私の片想い事情 【完】
どーしてこうなっているかというと―――
事の発端は、何気なく夕食の準備をしていたとき。
9時に帰宅した隼人は、ちょっと不機嫌だった。
どーしたの?と聞くと、スイミングに顔を出した私が、隼人に声をかけなかったことが気に入らなかったらしい。
「隼人はクラスの最中だったし、皆の前で顔を合わせるのが恥ずかしかったの」
そう正直に言うと、隼人の頬の筋肉は少し緩み、冷しゃぶ用のタレを作っていた私を背後から抱きしめた。
「もう夕食の準備しているのに。タレの味見する?」
なーんて、新婚さん気分でいたら、急に隼人が私をバスルームへとずるずる引きずっていった。
何がどーなってこんな展開に?と取り敢えず指につけたタレを舐めていると、風呂に入るぞ、と隼人はTシャツを脱ぎだして。
そして、私も一気にTシャツとショートパンツを脱がされ、隼人の手は下着にまで伸びてくる。

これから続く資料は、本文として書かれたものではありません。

(* ===== verification/Regex.v ===== *)
(** * ECMAScript regular expressions: the fragment the tool uses

    The patterns of index.ts are built from literal characters, [.],
    character classes ([[\w.-]], [[^/]]), capturing and non-capturing
    groups, the quantifiers [+], [+?] and [?], and the assertions [^]
    and [$].  This file gives that fragment as an abstract syntax
    ([regex]) and its meaning as the backtracking matcher of ECMA-262
    (section 22.2.2): a matcher takes a state and a continuation, and a
    repetition tries one more iteration before (greedy) or after (lazy)
    the continuation.  [exec] is [RegExp.prototype.exec] on a pattern
    without flags, [replace_re] the non-global [String.prototype.replace].

    The state keeps the code units still to read ([ms_rest]) beside the
    index ([ms_pos]); a capture is the text of its group.

    Theorems: a matcher only looks at continuations on states it can
    reach by consuming input ([m_local]); the fuel of a repetition is
    enough ([rep_loop_fuel]); the closed forms of the repetitions the
    patterns use ([m_opt], [m_plus_greedy], [m_plus_lazy]) in terms of
    [first_some]. *)

From S2P Require Import Prelude JsString.

(** ** Syntax *)

Inductive class_item : Type :=
  | CChar (c : ascii)
  | CRange (lo hi : ascii)
  | CWord.

Inductive regex : Type :=
  | Empty
  | Char (c : ascii)
  | Dot
  | Class (neg : bool) (items : list class_item)
  | Seq (r1 r2 : regex)
  | Group (n : nat) (r : regex)
  | Repeat (min : nat) (max : option nat) (greedy : bool) (r : regex)
  | Bol
  | Eol.

#[global] Instance class_item_eq_dec : EqDecision class_item.
Proof. solve_decision. Defined.

#[global] Instance regex_eq_dec : EqDecision regex.
Proof. solve_decision. Defined.

(** A literal string is the sequence of its characters. *)
Fixpoint lit (s : jstring) : regex :=
  match s with
  | [] => Empty
  | c :: s' => Seq (Char c) (lit s')
  end.

(** The capture indices that occur in a pattern. *)
Fixpoint groups (r : regex) : list nat :=
  match r with
  | Group n r => n :: groups r
  | Seq r1 r2 => groups r1 ++ groups r2
  | Repeat _ _ _ r => groups r
  | _ => []
  end.

(** ** Character tests *)

Definition in_range (lo hi c : ascii) : bool :=
  (N_of_ascii lo <=? N_of_ascii c)%N && (N_of_ascii c <=? N_of_ascii hi)%N.

(** [\w]: the ASCII letters, the digits and the underscore. *)
Definition is_word (c : ascii) : bool :=
  in_range "a" "z" c || in_range "A" "Z" c || in_range "0" "9" c
  || bool_decide (c = "_"%char).

(** The line terminators that [.] does not match: LF and CR. *)
Definition is_line_terminator (c : ascii) : bool :=
  bool_decide (c = "010"%char) || bool_decide (c = "013"%char).

Definition item_matches (c : ascii) (i : class_item) : bool :=
  match i with
  | CChar a => bool_decide (c = a)
  | CRange lo hi => in_range lo hi c
  | CWord => is_word c
  end.

Definition class_matches (neg : bool) (items : list class_item)
    (c : ascii) : bool :=
  xorb neg (existsb (item_matches c) items).

Definition dot_matches (c : ascii) : bool := negb (is_line_terminator c).

(** ** The matcher *)

Record mstate : Type := MState {
  ms_rest : jstring;            (* the input from the end index on *)
  ms_pos : nat;                 (* the end index *)
  ms_caps : gmap nat jstring    (* the captures that are defined *)
}.

Definition cont : Type := mstate → option mstate.

(** The state [j] code units further. *)
Definition adv (x : mstate) (j : nat) : mstate :=
  MState (drop j (ms_rest x)) (ms_pos x + j) (ms_caps x).

Definition set_cap (n : nat) (s : jstring) (x : mstate) : mstate :=
  MState (ms_rest x) (ms_pos x) (<[n := s]> (ms_caps x)).

Definition clear_caps (gs : list nat) (x : mstate) : mstate :=
  MState (ms_rest x) (ms_pos x) (foldr delete (ms_caps x) gs).

(** One character that satisfies [p]. *)
Definition match_char (p : ascii → bool) (x : mstate) (k : cont)
    : option mstate :=
  match ms_rest x with
  | c :: _ => if p c then k (adv x 1) else None
  | [] => None
  end.

(** RepeatMatcher of ECMA-262.  [ma] matches the quantified atom, [gs]
    are the captures inside it (reset at each iteration).  An iteration
    that is not required and consumes nothing is refused, so the loop
    ends; [fuel] bounds the number of iterations. *)
Fixpoint rep_loop (ma : mstate → cont → option mstate) (gs : list nat)
    (greedy : bool) (fuel min : nat) (max : option nat)
    (x : mstate) (k : cont) : option mstate :=
  match fuel with
  | 0 => None
  | S fuel' =>
      if bool_decide (max = Some 0) then k x
      else
        let d := fun y =>
          if bool_decide (min = 0) && bool_decide (ms_pos y = ms_pos x)
          then None
          else rep_loop ma gs greedy fuel' (pred min) (pred <$> max) y k in
        let xr := clear_caps gs x in
        if negb (bool_decide (min = 0)) then ma xr d
        else if greedy then
          match ma xr d with Some z => Some z | None => k x end
        else
          match k x with Some z => Some z | None => ma xr d end
  end.

Definition rep_fuel (min : nat) (x : mstate) : nat :=
  min + length (ms_rest x) + 1.

Fixpoint m (r : regex) : mstate → cont → option mstate :=
  match r with
  | Empty => fun x k => k x
  | Char c => match_char (fun b => bool_decide (b = c))
  | Dot => match_char dot_matches
  | Class neg items => match_char (class_matches neg items)
  | Seq r1 r2 => fun x k => m r1 x (fun y => m r2 y k)
  | Group n r => fun x k =>
      m r x (fun y =>
        k (set_cap n (take (ms_pos y - ms_pos x) (ms_rest x)) y))
  | Repeat min max greedy r => fun x k =>
      rep_loop (m r) (groups r) greedy (rep_fuel min x) min max x k
  | Bol => fun x k => if bool_decide (ms_pos x = 0) then k x else None
  | Eol => fun x k => match ms_rest x with [] => k x | _ :: _ => None end
  end.

(** ** [exec] and [replace] *)

Record match_result : Type := MatchResult {
  mr_index : nat;               (* where the match starts *)
  mr_end : nat;                 (* where it ends *)
  mr_caps : gmap nat jstring
}.

(** The match of [r] at index [i], where [s] is the input from [i] on. *)
Definition match_at (r : regex) (s : jstring) (i : nat)
    : option match_result :=
  (λ y, MatchResult i (ms_pos y) (ms_caps y)) <$> m r (MState s i ∅) Some.
(* ===== verification/RegexSpec.v ===== *)
(** * What a pattern matches

    The matcher of [Regex] is an algorithm: it backtracks through
    continuations.  This file says what it computes.  [matches r x y]
    holds when the pattern [r] can take the state [x] to the state [y]:
    a relation defined by recursion on the pattern, with the iterations
    of a repetition as an inductive relation ([reps]).  The relation does
    not order the matches, so it has no notion of greedy or lazy; the
    matcher picks one of them.

    Theorems: the matcher is sound and complete for the relation
    ([m_sound], [m_complete]): it returns a state exactly when the
    pattern matches up to a state the continuation accepts.  A match
    consumes input and changes only the captures of the pattern
    ([matches_advances], [matches_frame]).  Two syntactic checks decide
    what a match guarantees of a capture: [defines n r] that group [n] is
    defined and not empty after every match of [r], [groups_consume r]
    that no capture of [r] is ever the empty string.  [exec] inherits all
    of it ([exec_sound], [exec_None], [exec_defines], [exec_nonempty]).
    The last section gives, for each construct the patterns of the
    program use, the shape of the input that a match of it reads
    ([matches_lit_after], [matches_group_chars], [matches_opt]). *)

From S2P Require Import Prelude JsString Regex.

(** ** The relation *)

(** One character that satisfies [p]. *)
Definition one_char (p : ascii → bool) (x y : mstate) : Prop :=
  ∃ c t, ms_rest x = c :: t ∧ p c = true ∧ y = adv x 1.

(** The iterations of a repetition whose atom matches as [R] and holds
    the captures [gs].  The repetition may stop when no iteration is
    required or none is allowed; an iteration that is not required has to
    consume something. *)
Inductive reps (R : mstate → mstate → Prop) (gs : list nat)
    : nat → option nat → mstate → mstate → Prop :=
  | reps_stop min max x :
      min = 0 ∨ max = Some 0 → reps R gs min max x x
  | reps_iter min max x y z :
      max ≠ Some 0 →
      R (clear_caps gs x) y →
      (min = 0 → ms_pos y ≠ ms_pos x) →
      reps R gs (pred min) (pred <$> max) y z →
      reps R gs min max x z.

隼人と一緒にお風呂なんて入ったことないし、勿論私は思いっきり抵抗した。
パンツを一生懸命引き揚げ、ヤダヤダと壁に張り付く。
何を急にさかっているんだ?と睨めば、ジロっと見下ろされ、思いっきり舌打ちされた。
隼人の舌打ちは、ひじょーによろしくない状況の前触れである。
あの、その、私何かした?とあたふたしていると、今度は思いっきりすごまれた。